原文 2016-04-03 00:16:02 3 2 python/ scikit-learn/ pca

Sklearn PCA is pca.components_ the loadings? sklearn PCA 是 pca.components_ 的加载项？ I am pretty sure it is, but I am trying to follow along a research paper and I am getting different results from their loadings.我很确定是这样，但我正在尝试遵循一篇研究论文，但我从他们的加载中得到了不同的结果。 I can't find it within the sklearn documentation.我在 sklearn 文档中找不到它。

2 个解决方案

pca.components_ is the orthogonal basis of the space your projecting the data into. pca.components_是将数据投影到的空间的正交基。 It has shape (n_components, n_features) .它有形状(n_components, n_features) 。 If you want to keep the only the first 3 components (for instance to do a 3D scatter plot) of a datasets with 100 samples and 50 dimensions (also named features), pca.components_ will have shape (3, 50) .如果您想保留具有 100 个样本和 50 个维度（也称为特征）的数据集的前 3 个组件（例如做 3D 散点图），则pca.components_将具有形状(3, 50) 。

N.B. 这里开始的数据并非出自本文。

(** * Invoice-AI- publishing scripts: a shallow embedding

    The repository ships two scripts that publish the working directory to
    a GitHub repository through PyGithub:

    - [push_to_github.py]: one tree, one commit, one ref update
      (Strategy A);
    - [push_to_github_v2.py]: one create-file request per file
      (Strategy B).

    Both hold, textually identical, [should_ignore] and [collect_files].

    Conventions of the embedding.

    - A Python [str] that is a file name, a path, a message or a printed
      line is a [string]: the sequence of the bytes of its UTF-8 form.
      Substring tests, [lstrip], [replace], [split], comparison and ASCII
      lower-casing act on that form as they act on the code points.
    - Python [bytes] are [list byte]; a decoded file content is the list
      of its code points ([text]).
    - A computation maps a world to an outcome and a world.  The world
      holds the lines printed, the trace of the calls made to GitHub with
      their answers, and the state of the remote, an arbitrary state
      machine given as a record of handlers.  The outcome is a value,
      [sys.exit], or an exception that nothing caught.
    - The file system is a tree of named entries; reading a file gives its
      bytes or raises.  In the runs of [main] the set [read_gitignore()]
      returns is an input; [read_gitignore] itself, with the text-mode
      reading and the [strip] it relies on, is modelled on its own
      ([GitIgnore]) and composed with the collector there.

    The definitions come first: strings, paths, the mapping, the codecs,
    the GitHub objects, the run-time, the collector, the two scripts, then
    the views that read a run, small remotes and directories to run the
    scripts on, and the ignore file.  The properties follow. *)

From Stdlib Require Import List String Ascii Strings.Byte NArith ZArith Lia.
From Stdlib Require Import Bool Permutation Sorted DecimalString.
From Stdlib Require OrderedTypeEx.
Import ListNotations.
Local Open Scope string_scope.

(** ** Python string operations used by the scripts *)

Module PyStr.

(** [s.startswith(p)] *)
Definition startswith (s p : string) : bool := String.prefix p s.

(** [pattern in s] *)
Fixpoint contains (pattern s : string) {struct s} : bool :=
  String.prefix pattern s ||
  match s with
  | EmptyString => false
  | String _ s' => contains pattern s'
  end.

(** Membership of a character in a set of characters given as a string. *)
Fixpoint char_in (c : ascii) (chars : string) : bool :=
  match chars with
  | EmptyString => false
  | String d chars' => Ascii.eqb c d || char_in c chars'
  end.

(** [s.lstrip(chars)]: drops every leading character that belongs to
    [chars]; [chars] is a set of characters, not a prefix. *)
Fixpoint lstrip (chars s : string) : string :=
  match s with
  | EmptyString => EmptyString
  | String c s' => if char_in c chars then lstrip chars s' else s
  end.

I think what you call the "loadings" is the result of the projection for each sample into the vector space spanned by the components.我认为你所说的“加载”是每个样本到由组件跨越的向量空间的投影结果。 Those can be obtained by calling pca.transform(X_train) after calling pca.fit(X_train) .这些可以通过在调用pca.transform(X_train)之后调用pca.fit(X_train) 。 The result will have shape (n_samples, n_components) , that is (100, 3) for our previous example.结果将具有形状(n_samples, n_components) ，即我们之前的示例的(100, 3) 。

This previous answer is mostly correct except about the loadings.除了关于负载之外，之前的答案大部分是正确的。 components_ is in fact the loadings, as the question asker originally stated. components_ 实际上是负载，正如提问者最初所说的那样。 The result of the fit_transform function will give you the principal components (the transformed/reduced matrix). fit_transform 函数的结果将为您提供主成分（变换/缩减矩阵）。